■ ABOUT THIS EXERCISE
Write out again, exactly, the lines of the listing below from the first one through the one that contains "that starts with", and no other lines.

■ AVAILABLE RECORDS

(* ===== verification/RdbSpec.v ===== *)
(** * RDB strings: round trips and safety.

    [Saves f t]: the saver [f] writes the text [t], and returns its length or
    reports that the device refused it.  [Loads t s]: loading from a stream
    that starts with [t] gives the string [s] and leaves the rest. *)

From S2P Require Import Prelude Util Sds SdsTheory Lzf LzfSpec Rio Rdb.
#[local] Open Scope Z_scope.

Module RdbSpec.
Import Sds SdsTheory Rio Rdb.

(** ** Integers in network order *)

Lemma zlen_be n x : zlen (be_bytes n x) = Z.of_nat n.
Proof. unfold be_bytes, zlen. by rewrite length_reverse, length_le_bytes. Qed.

Lemma be_val_bytes n x : be_val (be_bytes n x) = x mod 2 ^ (8 * Z.of_nat n).
Proof. unfold be_val, be_bytes. rewrite reverse_involutive. apply le_val_bytes. Qed.

Lemma wf_be n x : wf_bytes (be_bytes n x).
Proof. apply Forall_reverse, wf_le_bytes. Qed.

(** ** The text of a length *)

Definition len_text (n : Z) : bytes :=
  if n <? 64 then [n] else
  if n <? 16384 then [64 + n / 256; n mod 256] else
  if n <=? UINT32_MAX then 128 :: be_bytes 4 n else 129 :: be_bytes 8 n.

Lemma len_text_short n : 0 <= n -> 1 <= zlen (len_text n) <= 9.
Proof. intros Hn. unfold len_text. repeat case_match; unfold zlen, be_bytes; cbn [length]; rewrite ?length_reverse, ?length_le_bytes; lia. Qed.

Lemma len_text_wf n : 0 <= n -> wf_bytes (len_text n).
Proof.
  intros Hn. unfold len_text. destruct (Z.ltb_spec n 64); [by repeat constructor; unfold is_byte; lia|].
  destruct (Z.ltb_spec n 16384).
  - repeat constructor; unfold is_byte; try apply Z.mod_pos_bound; Z.div_mod_to_equations; lia.
  - case_match; (constructor; [unfold is_byte; lia|apply wf_be]).
Qed.

Section spec.
Context `{Allocator} {D : Type} `{Stream D}.
Context (can_malloc : Z -> bool) (htab : Lzf.hash_table) (rdb_compression : bool).

(** ** Saving *)

Definition Saves (f : saver) (t : bytes) : Prop :=
  f None = Ok (None, zlen t) /\
  forall r l, writes r l -> zlen l + zlen t <= max_size ->
    exists r' k, f (Some r) = Ok (Some r', k) /\ capacity (io r') = capacity (io r) /\
      (zlen l + zlen t <= capacity (io r) -> k <> -1) /\
      (k = -1 /\ write_error r' = true \/ k = zlen t /\ writes r' (l ++ t)).

Lemma rdbWriteRaw_saves b : wf_bytes b -> Saves (rdbWriteRaw b) b.
Proof.
  intros Hw. split; [done|]. intros r l Hr Hm. destruct (rioWrite_spec r l b Hr Hw Hm) as (r' & ok & Hq & Hc & Hy & Hno & Hfit).
  cbn [rdbWriteRaw]. rewrite Hq. cbn [mbind res_bind fst snd]. pose proof (zlen_nonneg b). exists r', (if ok then zlen b else -1).
  split; [done|]. split; [done|]. split; [intros Hcp; rewrite (Hfit Hcp); lia|]. destruct ok; [right|left]; auto.
Qed.

Lemma and_then_saves f g t u : Saves f t -> Saves g u -> Saves (and_then f g) (t ++ u).
Proof.
  intros [Hf0 Hf] [Hg0 Hg]. pose proof (zlen_nonneg t). pose proof (zlen_nonneg u). split.
  - unfold and_then. rewrite Hf0. cbn [mbind res_bind]. rewrite (proj2 (Z.eqb_neq _ _)) by lia. rewrite Hg0. cbn [mbind res_bind].
    rewrite (proj2 (Z.eqb_neq _ _)) by lia. by rewrite zlen_app.
  - intros r l Hr Hm. rewrite zlen_app in *. unfold and_then.
    destruct (Hf r l Hr) as (r1 & k1 & -> & Hc1 & Hfit1 & [[-> He]|[-> Hw]]); [lia| |]; cbn [mbind res_bind].
    { exists r1, (-1). split; [done|]. split; [done|]. split; [|by left]. intros. apply Hfit1. lia. }
    rewrite (proj2 (Z.eqb_neq _ _)) by lia.
    destruct (Hg r1 (l ++ t) Hw) as (r2 & k2 & -> & Hc2 & Hfit2 & [[-> He]|[-> Hw2]]); [rewrite zlen_app; lia| |]; cbn [mbind res_bind].
    { exists r2, (-1). split; [done|]. split; [congruence|]. split; [|by left]. intros. apply Hfit2. rewrite zlen_app, Hc1. lia. }
    rewrite (proj2 (Z.eqb_neq _ _)) by lia. exists r2, (zlen t + zlen u). rewrite app_assoc. split; [done|]. split; [congruence|].
    split; [lia|by right].
Qed.
(* ===== verification/Crc.v ===== *)
(** * Checksums (crc64.c, crcspeed.c, crc16.c, cluster.h).

    The 64-bit checksum of RDB files and DUMP payloads, computed eight bytes at
    a time with eight tables that [crc64_init] fills from a bit-by-bit
    function, on little-endian and on big-endian hosts; and the 16-bit checksum
    that maps keys to the slots of a cluster. *)

From S2P Require Import Prelude.
#[local] Open Scope Z_scope.

Module Crc.

(** ** Bit by bit (crc64.c) *)

Definition POLY : Z := 0xad93d23594c935a9.

Fixpoint reflect_loop (n : nat) (data ret : Z) : Z :=
  match n with
  | O => ret
  | S n =>
    let data := Z.shiftr data 1 in
    reflect_loop n data (Z.lor (u64 (Z.shiftl ret 1)) (Z.land data 0x01))
  end.

Definition crc_reflect (data data_len : Z) : Z :=
  reflect_loop (Z.to_nat (data_len - 1)) data (Z.land data 0x01).

(** The body of the loop over the bits [i] of the byte [c]. *)
Definition crc_bit (c crc i : Z) : Z :=
  let bit := negb (Z.land crc 0x8000000000000000 =? 0) in
  let bit := if negb (Z.land c i =? 0) then negb bit else bit in
  let crc := u64 (Z.shiftl crc 1) in
  if bit then Z.lxor crc POLY else crc.

Definition crc_byte (crc c : Z) : Z :=
  u64 (fold_left (crc_bit c) [0x01; 0x02; 0x04; 0x08; 0x10; 0x20; 0x40; 0x80] crc).

Definition _crc64 (crc : Z) (data : bytes) : Z :=
  Z.lxor (crc_reflect (u64 (fold_left crc_byte data crc)) 64) 0.

(** ** Tables (crcspeed.c) *)

(** [uint64_t table[8][256]] *)
Definition table : Type := list (list Z).

Definition tget (t : table) (k n : Z) : res Z :=
  if k <? 0 then Fault OutOfBounds else
  match t !! Z.to_nat k with Some row => rd row n | None => Fault OutOfBounds end.

Definition tset (t : table) (k n v : Z) : res table :=
  if k <? 0 then Fault OutOfBounds else
  match t !! Z.to_nat k with
  | Some row => if (0 <=? n) && (n <? zlen row) then Ok (<[Z.to_nat k := <[Z.to_nat n := v]> row]> t) else Fault OutOfBounds
  | None => Fault OutOfBounds
  end.

(** [for (x in l) a = f(a,x)] *)
Fixpoint for_each {A} (f : A -> Z -> res A) (l : list Z) (a : A) : res A :=
  match l with
  | [] => Ok a
  | x :: l => a ← f a x; for_each f l a
  end.

(** [crc = table[0][crc & 0xff] ^ (crc >> 8); table[k][n] = crc;] *)
Definition fill_next (n : Z) (s : table * Z) (k : Z) : res (table * Z) :=
  let '(t, crc) := s in
  x ← tget t 0 (Z.land crc 0xff);
  let crc := Z.lxor x (Z.shiftr crc 8) in
  t ← tset t k n crc; Ok (t, crc).

Definition fill_column (t : table) (n : Z) : res table :=
  crc ← tget t 0 n;
  s ← for_each (fill_next n) [1; 2; 3; 4; 5; 6; 7] (t, crc); Ok (fst s).

Definition crcspeed64little_init (crcfn : Z -> bytes -> Z) (t : table) : res table :=
  t ← for_each (fun t n => tset t 0 n (crcfn 0 [u8 n])) (seqZ 0 256) t;
  for_each fill_column (seqZ 0 256) t.

(** Reverse the bytes in a 64-bit word. *)
Definition rev8 (a : Z) : Z := le_val (reverse (le_bytes 8 a)).

Definition crcspeed64big_init (fn : Z -> bytes -> Z) (t : table) : res table :=
  t ← crcspeed64little_init fn t;
  for_each (fun t k => for_each (fun t n => x ← tget t k n; tset t k n (rev8 x)) (seqZ 0 256) t) (seqZ 0 8) t.

(** ** Eight bytes at a time *)

Section endian.
(** How one byte, and eight bytes, change the checksum. *)
Context (byte_step : Z -> Z -> res Z) (word_step : Z -> bytes -> res Z).

(** Bytes until an address that is a multiple of 8; what is left. *)
Fixpoint head_loop (crc next : Z) (buf : bytes) : res (Z * bytes) :=
  match buf with
  | [] => Ok (crc, [])
  | c :: rest =>
    if Z.land next 7 =? 0 then Ok (crc, buf) else
    crc ← byte_step crc c; head_loop crc (next + 1) rest
  end.

Fixpoint word_loop (crc : Z) (buf : bytes) : res (Z * bytes) :=
  match buf with
  | b0 :: b1 :: b2 :: b3 :: b4 :: b5 :: b6 :: b7 :: rest =>
    crc ← word_step crc [b0; b1; b2; b3; b4; b5; b6; b7]; word_loop crc rest
  | _ => Ok (crc, buf)
  end.

Fixpoint tail_loop (crc : Z) (buf : bytes) : res Z :=
  match buf with
  | [] => Ok crc
  | c :: rest => crc ← byte_step crc c; tail_loop crc rest
  end.

(** [next] is the address of the buffer. *)
Definition crc_loops (crc next : Z) (buf : bytes) : res Z :=
  r ← head_loop crc next buf;
  r ← word_loop (fst r) (snd r);
  tail_loop (fst r) (snd r).

End endian.

Definition little_byte (t : table) (crc c : Z) : res Z :=
  x ← tget t 0 (Z.land (Z.lxor crc c) 0xff); Ok (Z.lxor x (Z.shiftr crc 8)).

Definition little_word (t : table) (crc : Z) (w : bytes) : res Z :=
  let crc := Z.lxor crc (le_val w) in
  x7 ← tget t 7 (Z.land crc 0xff);
  x6 ← tget t 6 (Z.land (Z.shiftr crc 8) 0xff);
  x5 ← tget t 5 (Z.land (Z.shiftr crc 16) 0xff);
  x4 ← tget t 4 (Z.land (Z.shiftr crc 24) 0xff);
  x3 ← tget t 3 (Z.land (Z.shiftr crc 32) 0xff);
  x2 ← tget t 2 (Z.land (Z.shiftr crc 40) 0xff);
  x1 ← tget t 1 (Z.land (Z.shiftr crc 48) 0xff);
  x0 ← tget t 0 (Z.shiftr crc 56);
  Ok (Z.lxor (Z.lxor (Z.lxor (Z.lxor (Z.lxor (Z.lxor (Z.lxor x7 x6) x5) x4) x3) x2) x1) x0).

Definition crcspeed64little (t : table) (crc next : Z) (buf : bytes) : res Z :=
  crc_loops (little_byte t) (little_word t) crc next buf.

Definition big_byte (t : table) (crc c : Z) : res Z :=
  x ← tget t 0 (Z.lxor (Z.shiftr crc 56) c); Ok (Z.lxor x (u64 (Z.shiftl crc 8))).

(** The eight bytes are read as a big-endian word. *)
Definition big_word (t : table) (crc : Z) (w : bytes) : res Z :=
  let crc := Z.lxor crc (le_val (reverse w)) in
  x0 ← tget t 0 (Z.land crc 0xff);
  x1 ← tget t 1 (Z.land (Z.shiftr crc 8) 0xff);
  x2 ← tget t 2 (Z.land (Z.shiftr crc 16) 0xff);
  x3 ← tget t 3 (Z.land (Z.shiftr crc 24) 0xff);
  x4 ← tget t 4 (Z.land (Z.shiftr crc 32) 0xff);
  x5 ← tget t 5 (Z.land (Z.shiftr crc 40) 0xff);
  x6 ← tget t 6 (Z.land (Z.shiftr crc 48) 0xff);
  x7 ← tget t 7 (Z.shiftr crc 56);
  Ok (Z.lxor (Z.lxor (Z.lxor (Z.lxor (Z.lxor (Z.lxor (Z.lxor x0 x1) x2) x3) x4) x5) x6) x7).

Definition crcspeed64big (t : table) (crc next : Z) (buf : bytes) : res Z :=
  crc ← crc_loops (big_byte t) (big_word t) (rev8 crc) next buf; Ok (rev8 crc).

(** [*(char * )&n] for [n = 1] *)
Inductive endianness : Type := Little | Big.

Definition crcspeed64native (host : endianness) (t : table) (crc next : Z) (buf : bytes) : res Z :=
  match host with Little => crcspeed64little t crc next buf | Big => crcspeed64big t crc next buf end.

Definition crcspeed64native_init (host : endianness) (fn : Z -> bytes -> Z) (t : table) : res table :=
  match host with Little => crcspeed64little_init fn t | Big => crcspeed64big_init fn t end.

(** The static table before and after [crc64_init]. *)
Definition crc64_table : table := replicate 8 (replicate 256 0).

Definition crc64_init (host : endianness) (t : table) : res table := crcspeed64native_init host _crc64 t.

(** [s] is at the address [next]. *)
Definition crc64 (host : endianness) (t : table) (crc next : Z) (s : bytes) : res Z :=
  crcspeed64native host t crc next s.

(** ** 16 bits (crc16.c) *)

Definition crc16tab : list Z :=
  [0x0000; 0x1021; 0x2042; 0x3063; 0x4084; 0x50a5; 0x60c6; 0x70e7;
   0x8108; 0x9129; 0xa14a; 0xb16b; 0xc18c; 0xd1ad; 0xe1ce; 0xf1ef;
   0x1231; 0x0210; 0x3273; 0x2252; 0x52b5; 0x4294; 0x72f7; 0x62d6;
   0x9339; 0x8318; 0xb37b; 0xa35a; 0xd3bd; 0xc39c; 0xf3ff; 0xe3de;
   0x2462; 0x3443; 0x0420; 0x1401; 0x64e6; 0x74c7; 0x44a4; 0x5485;
   0xa56a; 0xb54b; 0x8528; 0x9509; 0xe5ee; 0xf5cf; 0xc5ac; 0xd58d;
   0x3653; 0x2672; 0x1611; 0x0630; 0x76d7; 0x66f6; 0x5695; 0x46b4;
   0xb75b; 0xa77a; 0x9719; 0x8738; 0xf7df; 0xe7fe; 0xd79d; 0xc7bc;
   0x48c4; 0x58e5; 0x6886; 0x78a7; 0x0840; 0x1861; 0x2802; 0x3823;
   0xc9cc; 0xd9ed; 0xe98e; 0xf9af; 0x8948; 0x9969; 0xa90a; 0xb92b;
   0x5af5; 0x4ad4; 0x7ab7; 0x6a96; 0x1a71; 0x0a50; 0x3a33; 0x2a12;
   0xdbfd; 0xcbdc; 0xfbbf; 0xeb9e; 0x9b79; 0x8b58; 0xbb3b; 0xab1a;
   0x6ca6; 0x7c87; 0x4ce4; 0x5cc5; 0x2c22; 0x3c03; 0x0c60; 0x1c41;
   0xedae; 0xfd8f; 0xcdec; 0xddcd; 0xad2a; 0xbd0b; 0x8d68; 0x9d49;
   0x7e97; 0x6eb6; 0x5ed5; 0x4ef4; 0x3e13; 0x2e32; 0x1e51; 0x0e70;
   0xff9f; 0xefbe; 0xdfdd; 0xcffc; 0xbf1b; 0xaf3a; 0x9f59; 0x8f78;
   0x9188; 0x81a9; 0xb1ca; 0xa1eb; 0xd10c; 0xc12d; 0xf14e; 0xe16f;
   0x1080; 0x00a1; 0x30c2; 0x20e3; 0x5004; 0x4025; 0x7046; 0x6067;
   0x83b9; 0x9398; 0xa3fb; 0xb3da; 0xc33d; 0xd31c; 0xe37f; 0xf35e;
   0x02b1; 0x1290; 0x22f3; 0x32d2; 0x4235; 0x5214; 0x6277; 0x7256;
   0xb5ea; 0xa5cb; 0x95a8; 0x8589; 0xf56e; 0xe54f; 0xd52c; 0xc50d;
   0x34e2; 0x24c3; 0x14a0; 0x0481; 0x7466; 0x6447; 0x5424; 0x4405;
   0xa7db; 0xb7fa; 0x8799; 0x97b8; 0xe75f; 0xf77e; 0xc71d; 0xd73c;
   0x26d3; 0x36f2; 0x0691; 0x16b0; 0x6657; 0x7676; 0x4615; 0x5634;
   0xd94c; 0xc96d; 0xf90e; 0xe92f; 0x99c8; 0x89e9; 0xb98a; 0xa9ab;
   0x5844; 0x4865; 0x7806; 0x6827; 0x18c0; 0x08e1; 0x3882; 0x28a3;
   0xcb7d; 0xdb5c; 0xeb3f; 0xfb1e; 0x8bf9; 0x9bd8; 0xabbb; 0xbb9a;
   0x4a75; 0x5a54; 0x6a37; 0x7a16; 0x0af1; 0x1ad0; 0x2ab3; 0x3a92;
   0xfd2e; 0xed0f; 0xdd6c; 0xcd4d; 0xbdaa; 0xad8b; 0x9de8; 0x8dc9;
   0x7c26; 0x6c07; 0x5c64; 0x4c45; 0x3ca2; 0x2c83; 0x1ce0; 0x0cc1;
   0xef1f; 0xff3e; 0xcf5d; 0xdf7c; 0xaf9b; 0xbfba; 0x8fd9; 0x9ff8;
   0x6e17; 0x7e36; 0x4e55; 0x5e74; 0x2e93; 0x3eb2; 0x0ed1; 0x1ef0].

(** Only the low byte of the sign-extended [*buf] is used. *)
Definition crc16_step (crc c : Z) : res Z :=
  x ← rd crc16tab (Z.land (Z.lxor (Z.shiftr crc 8) c) 0x00FF); Ok (wrapu 16 (Z.lxor (Z.shiftl crc 8) x)).

Definition crc16 (buf : bytes) : res Z := for_each crc16_step buf 0.

(** ** Slots (cluster.h) *)

(** The first [i] from [s] on with [key[i] == c], or [keylen]. *)
Fixpoint find_char (fuel : nat) (key : bytes) (s keylen c : Z) : res Z :=
  match fuel with
  | O => Fault OutOfFuel
  | S fuel =>
    if s <? keylen then
      x ← rd key s;
      if x =? c then Ok s else find_char fuel key (s + 1) keylen c
    else Ok s
  end.

Definition keyHashSlot (key : bytes) (keylen : Z) : res Z :=
  let whole := k ← rdn key 0 keylen; h ← crc16 k; Ok (Z.land h 0x3FFF) in
  s ← find_char (S (Z.to_nat keylen)) key 0 keylen 123;
  if s =? keylen then whole else
  e ← find_char (S (Z.to_nat keylen)) key (s + 1) keylen 125;
  if (e =? keylen) || (e =? s + 1) then whole else
  tag ← rdn key (s + 1) (e - s - 1);
  h ← crc16 tag; Ok (Z.land h 0x3FFF).

Example crc16_check : crc16 (bytes_of_string "123456789") = Ok 0x31C3.
Proof. reflexivity. Qed.

End Crc.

■ RESPONSE BOX
(* ===== verification/RdbSpec.v ===== *)
(** * RDB strings: round trips and safety.

    [Saves f t]: the saver [f] writes the text [t], and returns its length or
    reports that the device refused it.  [Loads t s]: loading from a stream
    that starts with [t] gives the string [s] and leaves the rest. *)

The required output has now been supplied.